Simultaneous enhancements in the Seebeck coefficient and conductivity of PEDOT:PSS by blending ferroelectric BaTiO3 nanoparticles

Abstract

Thermoelectric polymers have attracted great attention because of their unique merits including low thermal conductivity, low cost, non- or low toxicity and high mechanical flexibility. However, their thermoelectric properties particularly the Seebeck coefficient should be greatly increased for practical applications. Although dedoping and energy filtering can increase the Seebeck coefficient, they lower the conductivity because the Seebeck coefficient and conductivity are interdependent. Here, we report simultaneous enhancements in the Seebeck coefficient and conductivity of poly(3,4-ethylenedioxythiophene):poly(styrenesulfonate) (PEDOT:PSS) that is the most popular thermoelectric polymer by adding ferroelectric barium titanate (BaTiO₃) nanoparticles.
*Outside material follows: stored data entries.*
Fixpoint all_bytes (p : ascii -> bool) (s : string) : bool :=
  match s with
  | EmptyString => true
  | String c s' => p c && all_bytes p s'
  end.

(** [strings.Split(s, sep)] for a separator of one byte: the fields between
    consecutive separators, one more than there are separators. *)
Fixpoint Split (s : string) (sep : ascii) : list string :=
  match s with
  | EmptyString => [EmptyString]
  | String c s' =>
      if Ascii.eqb c sep then EmptyString :: Split s' sep
      else match Split s' sep with
           | f :: fs => String c f :: fs
           | [] => [String c EmptyString]
           end
  end.

(* ===================================================================== *)
(** ** Package regexp, for the patterns of the catalog *)
(* ===================================================================== *)

Module regexp.

(** One byte of input: a literal or a character class given by ranges. *)
Inductive atom :=
| Lit (c : ascii)
| Class (ranges : list (ascii * ascii)).

(** An atom, or an atom under [+]. *)
Inductive item :=
| One (a : atom)
| Many (a : atom).

(** A top-level item or a capture group [( ... )]. *)
Inductive piece :=
| Plain (i : item)
| Group (body : list item).

(** A compiled pattern [^ pieces $]. *)
Record Regexp := { pieces : list piece }.

Definition perl_d : list (ascii * ascii) := [("0", "9")]%char.
Definition perl_w : list (ascii * ascii) :=
  [("0", "9"); ("A", "Z"); ("_", "_"); ("a", "z")]%char.

Definition is_meta (c : ascii) : bool :=
  existsb (Ascii.eqb c)
    ["\"; "."; "+"; "*"; "?"; "("; ")"; "|"; "["; "]"; "{"; "}"; "^"; "$"]%char.

Definition is_punct (c : ascii) : bool :=
  byte_in "!" "/" c || byte_in ":" "@" c || byte_in "[" "`" c || byte_in "{" "~" c.

(** The inside of a bracket expression, after the opening bracket. *)
Fixpoint parse_class (s : string) (acc : list (ascii * ascii))
  : option (list (ascii * ascii) * string) :=
  match s with
  | EmptyString => None
  | String c rest =>
      if Ascii.eqb c "]" then
        match acc with [] => None | _ => Some (acc, rest) end
      else if Ascii.eqb c "\" then
        match rest with
        | String e rest' =>
            if Ascii.eqb e "d" then parse_class rest' (acc ++ perl_d)
            else if Ascii.eqb e "w" then parse_class rest' (acc ++ perl_w)
            else if is_punct e then parse_class rest' (acc ++ [(e, e)])
            else None
        | EmptyString => None
        end
      else
        match rest with
        | String d (String hi rest') =>
            if Ascii.eqb d "-" && negb (Ascii.eqb hi "]") then
              if Ascii.eqb hi "\" then None
              else if (N_of_ascii c <=? N_of_ascii hi)%N
                   then parse_class rest' (acc ++ [(c, hi)])
                   else None
            else parse_class rest (acc ++ [(c, c)])
        | _ => parse_class rest (acc ++ [(c, c)])
        end
  end.

Definition parse_atom (s : string) : option (atom * string) :=
  match s with
  | EmptyString => None
  | String c rest =>
      if Ascii.eqb c "\" then
        match rest with
        | String e rest' =>
            if Ascii.eqb e "d" then Some (Class perl_d, rest')
            else if Ascii.eqb e "w" then Some (Class perl_w, rest')
            else if is_punct e then Some (Lit e, rest')
            else None
        | EmptyString => None
        end
      else if Ascii.eqb c "[" then
        match parse_class rest [] with
        | Some (rs, rest') => Some (Class rs, rest')
        | None => None
        end
      else if is_meta c then None
      else Some (Lit c, rest)
  end.

Definition is_quantifier (c : ascii) : bool :=
  existsb (Ascii.eqb c) ["+"; "*"; "?"; "{"]%char.

Definition parse_item (s : string) : option (item * string) :=
  match parse_atom s with
  | None => None
  | Some (a, rest) =>
      match rest with
      | String q rest' =>
          if Ascii.eqb q "+" then
            match rest' with
            | String q' _ => if is_quantifier q' then None else Some (Many a, rest')
            | EmptyString => Some (Many a, rest')
            end
          else if is_quantifier q then None
          else Some (One a, rest)
      | EmptyString => Some (One a, rest)
      end
  end.

(** Items up to the next parenthesis or the closing [$]. *)
Fixpoint parse_items (fuel : nat) (s : string) : option (list item * string) :=
  match fuel with
  | O => None
  | S fuel' =>
      match s with
      | EmptyString => Some ([], s)
      | String c _ =>
          if Ascii.eqb c "(" || Ascii.eqb c ")" || Ascii.eqb c "$" then Some ([], s)
          else match parse_item s with
               | None => None
               | Some (i, rest) =>
                   match parse_items fuel' rest with
                   | None => None
                   | Some (tl_items, rest2) => Some (i :: tl_items, rest2)
                   end
               end
      end
  end.

Fixpoint parse_pieces (fuel : nat) (s : string) : option (list piece) :=
  match fuel with
  | O => None
  | S fuel' =>
      match s with
      | EmptyString => None
      | String c rest =>
          if Ascii.eqb c "$" then
            match rest with EmptyString => Some [] | _ => None end
          else if Ascii.eqb c "(" then
            match parse_items fuel' rest with
            | Some (body, String close rest') =>
                if Ascii.eqb close ")" then
                  match rest' with
                  | String q _ =>
                      if is_quantifier q then None
                      else option_map (cons (Group body)) (parse_pieces fuel' rest')
                  | EmptyString => None
                  end
                else None
            | _ => None
            end
          else
            match parse_item s with
            | None => None
            | Some (i, rest') => option_map (cons (Plain i)) (parse_pieces fuel' rest')
            end
      end
  end.

(** [regexp.Compile], on the syntax the exporter uses: a pattern anchored
    by [^] and [$], made of literal bytes, escaped punctuation, the classes
    [\d], [\w] and bracket expressions, [+] on a single atom and capture
    groups that are not nested.  [None] stands for every other pattern. *)
Definition Compile (expr : string) : option Regexp :=
  match expr with
  | String c rest =>
      if Ascii.eqb c "^" then
        option_map Build_Regexp (parse_pieces (S (String.length rest)) rest)
      else None
  | EmptyString => None
  end.

Definition atom_matches (a : atom) (c : ascii) : bool :=
  match a with
  | Lit c' => Ascii.eqb c' c
  | Class rs => existsb (fun r => byte_in (fst r) (snd r) c) rs
  end.

(** Every way [a+] can match a prefix of [s], the longest first. *)
Fixpoint many (a : atom) (s : string) : list (string * string) :=
  match s with
  | EmptyString => []
  | String c s' =>
      if atom_matches a c then
        map (fun mr => (String c (fst mr), snd mr)) (many a s')
          ++ [(String c EmptyString, s')]
      else []
  end.

Definition match_item (i : item) (s : string) : list (string * string) :=
  match i with
  | One a =>
      match s with
      | String c s' => if atom_matches a c then [(String c EmptyString, s')] else []
      | EmptyString => []
      end
  | Many a => many a s
  end.

(** Every way a sequence of items can match a prefix of [s], in the order
    a backtracking matcher tries them: (matched text, rest). *)
Fixpoint match_items (its : list item) (s : string) : list (string * string) :=
  match its with
  | [] => [(EmptyString, s)]
  | i :: its' =>
      flat_map (fun mr =>
                  map (fun mr' => (fst mr ++ fst mr', snd mr'))%string
                      (match_items its' (snd mr)))
               (match_item i s)
  end.

(** Same for pieces: (texts of the capture groups, rest). *)
Fixpoint match_pieces (ps : list piece) (s : string) : list (list string * string) :=
  match ps with
  | [] => [([], s)]
  | Plain i :: ps' =>
      flat_map (fun mr => match_pieces ps' (snd mr)) (match_item i s)
  | Group body :: ps' =>
      flat_map (fun mr =>
                  map (fun cr => (fst mr :: fst cr, snd cr))
                      (match_pieces ps' (snd mr)))
               (match_items body s)
  end.

Definition at_end (cr : list string * string) : bool :=
  match snd cr with EmptyString => true | _ => false end.

(** [re.FindStringSubmatch(s)]: [None] is Go's [nil]; otherwise the whole
    match followed by the texts of the capture groups. *)
Definition FindStringSubmatch (re : Regexp) (s : string) : option (list string) :=
  match find at_end (match_pieces (pieces re) s) with
  | Some (caps, _) => Some (s :: caps)
  | None => None
  end.

Definition NumSubexp (re : Regexp) : nat :=
  List.length (filter (fun p => match p with Group _ => true | Plain _ => false end)
                      (pieces re)).

End regexp.

(* ===================================================================== *)
(** ** float64 and uint64 *)
(* ===================================================================== *)

(** Go's [float64]: IEEE 754 binary64 values, operations rounded to nearest
    even.  Each operation is rounded on its own (a compiler may fuse
    [x*y + z] on some machines, see [two_bucket_sum_exact]). *)
Definition float64 : Type := spec_float.

Definition prec : Z := 53.
Definition emax : Z := 1024.

Definition fadd : float64 -> float64 -> float64 := SFadd prec emax.
Definition fsub : float64 -> float64 -> float64 := SFsub prec emax.
Definition fmul : float64 -> float64 -> float64 := SFmul prec emax.

(** Go's [==] and [<] on [float64]. *)
Definition feq : float64 -> float64 -> bool := SFeqb.
Definition flt : float64 -> float64 -> bool := SFltb.

Definition isNaN (x : float64) : bool :=
  match x with S754_nan => true | _ => false end.

Definition isInf (x : float64) : bool :=
  match x with S754_infinity _ => true | _ => false end.

Definition fzero : float64 := S754_zero false.
Definition fone : float64 := S754_finite false 4503599627370496 (-52).

(** The float64 nearest to [num / den], with the sign [neg]. *)
Definition round_ratio (neg : bool) (num den : positive) : float64 :=
  SFdiv prec emax (S754_finite neg num 0) (S754_finite false den 0).

Definition two64 : Z := 18446744073709551616.

(** Arithmetic of [uint64] wraps around. *)
Definition add64 (a b : Z) : Z := (a + b) mod two64.

(** The conversion [float64(v)] of a [uint64]. *)
Definition float64_of_uint64 (v : Z) : float64 := binary_normalize prec emax v 0 false.

(* ===================================================================== *)
(** ** Package strconv *)
(* ===================================================================== *)

Module strconv.

Inductive numErr := ErrSyntax | ErrRange.

(** [*strconv.NumError]: the failing function, the input text, the reason. *)
Record NumError := { Func : string; Num : string; Err : numErr }.

Definition syntaxError (fn str : string) : NumError :=
  {| Func := fn; Num := str; Err := ErrSyntax |}.
Definition rangeError (fn str : string) : NumError :=
  {| Func := fn; Num := str; Err := ErrRange |}.

Definition maxUint64 : Z := two64 - 1.
Definition cutoff : Z := maxUint64 / 10 + 1.

(** The digit loop of [ParseUint] in base 10: a byte that is not a decimal
    digit is a syntax error, an overflow a range error with the maximal
    value, each found at the byte where it happens. *)
Fixpoint parseUint_loop (s : string) (n : Z) : Z * option numErr :=
  match s with
  | EmptyString => (n, None)
  | String c s' =>
      if is_digit c then
        if cutoff <=? n then (maxUint64, Some ErrRange)
        else
          let n10 := n * 10 in
          let n1 := add64 n10 (digit_val c) in
          if (n1 <? n10) || (maxUint64 <? n1) then (maxUint64, Some ErrRange)
          else parseUint_loop s' n1
      else (0, Some ErrSyntax)
  end.

(** [strconv.ParseUint(s, 10, 64)]. *)
Definition ParseUint (s : string) : Z * option NumError :=
  match s with
  | EmptyString => (0, Some (syntaxError "ParseUint" s))
  | _ =>
      match parseUint_loop s 0 with
      | (n, None) => (n, None)
      | (n, Some e) => (n, Some {| Func := "ParseUint"; Num := s; Err := e |})
      end
  end.

Fixpoint commonPrefixLenIgnoreCase (s prefix : string) : nat :=
  match s, prefix with
  | String c s', String p prefix' =>
      let c := if byte_in "A" "Z" c then ascii_of_N (N_of_ascii c + 32) else c in
      if Ascii.eqb c p then S (commonPrefixLenIgnoreCase s' prefix') else O
  | _, _ => O
  end.

Definition special_inf (neg : bool) (nsign : nat) (s : string) : option (float64 * nat) :=
  let n := commonPrefixLenIgnoreCase s "infinity" in
  let n := if (3 <? n)%nat && (n <? 8)%nat then 3%nat else n in
  if (n =? 3)%nat || (n =? 8)%nat then Some (S754_infinity neg, (nsign + n)%nat) else None.

(** [special]: the infinities and NaN, with the number of bytes read. *)
Definition special (s : string) : option (float64 * nat) :=
  match s with
  | EmptyString => None
  | String c s' =>
      if Ascii.eqb c "+" then special_inf false 1 s'
      else if Ascii.eqb c "-" then special_inf true 1 s'
      else if Ascii.eqb c "i" || Ascii.eqb c "I" then special_inf false 0 s
      else if Ascii.eqb c "n" || Ascii.eqb c "N" then
        if (commonPrefixLenIgnoreCase s "nan" =? 3)%nat then Some (S754_nan, 3%nat) else None
      else None
  end.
The BaTiO₃ nanoparticles can enhance the Seebeck coefficient from 23.8 to 40.7 μV K⁻¹ and the power factor from 34.4 to 117.0 μW m⁻¹ K⁻², and the insulating BaTiO₃ nanoparticles do not decrease but increase the conductivity of PEDOT:PSS. The conductivity of the continuous PEDOT:PSS phase in the composite films can be enhanced from 587 to 1552 S cm⁻¹. The enhancement in the Seebeck coefficient is ascribed to the energy filtering of low-energy charge carriers in PEDOT:PSS due to the spontaneous electric polarization of BaTiO₃, and the increase in the conductivity is attributed to the secondary doping of PEDOT:PSS related to the high dielectric constant of the BaTiO₃ nanoparticles.